You're onto something big here!


----------



## The Grim Repper

Update: Hit legs nice yesterday morning.  Little tweak in right knee on hacks on first warmup set, but nothing that lasted.  Bastard.
Anyway, hit them hard, not nearly as sore from DOMS if at all at this point as when I first started smashing them again, so the pain in the knees can't "hide" so to speak.  There is NONE.
I've stopped the ACT/BCP and continue on with 5 mg of TB500 a week.  So far so good...


----------



## ksfoguy

Grim - what's your take/understanding on BCP-157 being local or systemic? I see that most of the lab studies suggest local administration, but one suggests systemic as well.
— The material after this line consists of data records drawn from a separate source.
(** C5: when the request is fulfilled with a response whose body is an
    object, [results] becomes the body's [results] array itself, or a new
    empty array when the body has no such field, and [summary] becomes the
    body's [summary] string, or the empty string when the body has no such
    field; no object of the heap is changed. *)
Theorem handleSearch_success
    (query : JsValue) (w : World) (response : JsValue) (w2 : World)
    (d : addr) (props : gmap string JsValue) :
  nullish response = false →
  member_of (heap w2) response M_data = JsObjectRef d →
  heap w2 !! d = Some (PlainObj props) →
  (∀ v, props !! "results" = Some v → is_array (heap w2) v) →
  (∀ v, props !! "summary" = Some v → ∃ t, v = JsString t) →
  ∃ w3,
    resumed (run (handleSearch query) w) (Fulfilled response) w2 = Returned tt w3 ∧
    match props !! "results" with
    | Some v => results (this w3) = v ∧ is_array (heap w3) v
    | None => ∃ a, results (this w3) = JsObjectRef a ∧ heap w2 !! a = None ∧
                   heap w3 !! a = Some (ArrayObj [])
    end ∧
    summary (this w3) = default (JsString "") (props !! "summary") ∧
    ∀ a o, heap w2 !! a = Some o → heap w3 !! a = Some o.
Proof.
  intros Hresp Hdata Hd Hres Hsum.
  destruct (resumed_fulfilled query w response w2 d props Hresp Hdata Hd Hres Hsum)
    as (w3 & Hrun & Hr & Hs & Hh & _).
  by exists w3.
Qed.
I ask because after 1.5 weeks my forearm is bruising, and not sure that's helping my situation any! 

Thanks - T


----------



## The Grim Repper

ksfoguy said:


> Grim - what's your take/understanding on BCP-157 being local or systemic? I see that most of the lab studies suggest local administration, but one suggests systemic as well.
> 
> I ask because after 1.5 weeks my forearm is bruising, and not sure that's helping my situation any!
> 
> Thanks - T



My understanding was that BCP could be administered either way.  I decided to administer it locally for no other reason that my thinking was if the compound was dumped right near a site in need, maybe it would really take up the compound.  Surely, I'm likely wrong in looking at the pharmacokinetics/pharmacodynamics of the whole thing, but it was my hunch.
What's the exact issue you're dealing with and where are you injecting exactly?


----------



## ksfoguy

The Grim Repper said:


> My understanding was that BCP could be administered either way.  I decided to administer it locally for no other reason that my thinking was if the compound was dumped right near a site in need, maybe it would really take up the compound.  Surely, I'm likely wrong in looking at the pharmacokinetics/pharmacodynamics of the whole thing, but it was my hunch.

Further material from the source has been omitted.